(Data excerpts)
== Segment start ==

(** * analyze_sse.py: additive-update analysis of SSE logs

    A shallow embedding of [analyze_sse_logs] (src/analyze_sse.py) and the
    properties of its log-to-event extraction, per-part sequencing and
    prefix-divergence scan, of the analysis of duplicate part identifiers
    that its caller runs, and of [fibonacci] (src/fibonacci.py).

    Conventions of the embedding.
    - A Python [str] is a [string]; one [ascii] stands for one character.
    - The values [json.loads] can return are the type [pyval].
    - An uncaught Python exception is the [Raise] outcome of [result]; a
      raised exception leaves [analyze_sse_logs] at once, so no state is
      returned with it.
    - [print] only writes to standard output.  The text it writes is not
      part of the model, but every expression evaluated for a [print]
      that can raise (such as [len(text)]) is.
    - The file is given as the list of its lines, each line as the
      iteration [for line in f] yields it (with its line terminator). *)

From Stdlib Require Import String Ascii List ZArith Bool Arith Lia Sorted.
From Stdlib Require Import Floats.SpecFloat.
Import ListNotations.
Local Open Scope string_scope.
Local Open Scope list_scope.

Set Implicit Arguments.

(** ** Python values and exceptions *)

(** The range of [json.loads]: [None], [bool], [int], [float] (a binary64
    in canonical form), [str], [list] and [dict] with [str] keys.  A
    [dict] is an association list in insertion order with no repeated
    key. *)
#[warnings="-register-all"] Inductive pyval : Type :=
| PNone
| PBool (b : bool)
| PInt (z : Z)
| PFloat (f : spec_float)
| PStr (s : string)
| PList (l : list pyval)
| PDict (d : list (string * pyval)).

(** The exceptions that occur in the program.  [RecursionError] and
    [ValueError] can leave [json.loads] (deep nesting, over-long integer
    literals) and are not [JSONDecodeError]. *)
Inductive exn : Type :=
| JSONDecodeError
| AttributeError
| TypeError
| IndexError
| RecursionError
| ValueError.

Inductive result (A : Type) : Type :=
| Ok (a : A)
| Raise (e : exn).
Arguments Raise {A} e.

== Segment end ==

- **Work instructions**:
What this exercise asks for is an exact copy of all the records.

- **Solution**:
(** * analyze_sse.py: additive-update analysis of SSE logs

    A shallow embedding of [analyze_sse_logs] (src/analyze_sse.py) and the
    properties of its log-to-event extraction, per-part sequencing and
    prefix-divergence scan, of the analysis of duplicate part identifiers
    that its caller runs, and of [fibonacci] (src/fibonacci.py).

    Conventions of the embedding.
    - A Python [str] is a [string]; one [ascii] stands for one character.
    - The values [json.loads] can return are the type [pyval].
    - An uncaught Python exception is the [Raise] outcome of [result]; a
      raised exception leaves [analyze_sse_logs] at once, so no state is
      returned with it.
    - [print] only writes to standard output.  The text it writes is not
      part of the model, but every expression evaluated for a [print]
      that can raise (such as [len(text)]) is.
    - The file is given as the list of its lines, each line as the
      iteration [for line in f] yields it (with its line terminator). *)

From Stdlib Require Import String Ascii List ZArith Bool Arith Lia Sorted.
From Stdlib Require Import Floats.SpecFloat.
Import ListNotations.
Local Open Scope string_scope.
Local Open Scope list_scope.

Set Implicit Arguments.

(** ** Python values and exceptions *)

(** The range of [json.loads]: [None], [bool], [int], [float] (a binary64
    in canonical form), [str], [list] and [dict] with [str] keys.  A
    [dict] is an association list in insertion order with no repeated
    key. *)
#[warnings="-register-all"] Inductive pyval : Type :=
| PNone
| PBool (b : bool)
| PInt (z : Z)
| PFloat (f : spec_float)
| PStr (s : string)
| PList (l : list pyval)
| PDict (d : list (string * pyval)).

(** The exceptions that occur in the program.  [RecursionError] and
    [ValueError] can leave [json.loads] (deep nesting, over-long integer
    literals) and are not [JSONDecodeError]. *)
Inductive exn : Type :=
| JSONDecodeError
| AttributeError
| TypeError
| IndexError
| RecursionError
| ValueError.

Inductive result (A : Type) : Type :=
| Ok (a : A)
| Raise (e : exn).
Arguments Raise {A} e.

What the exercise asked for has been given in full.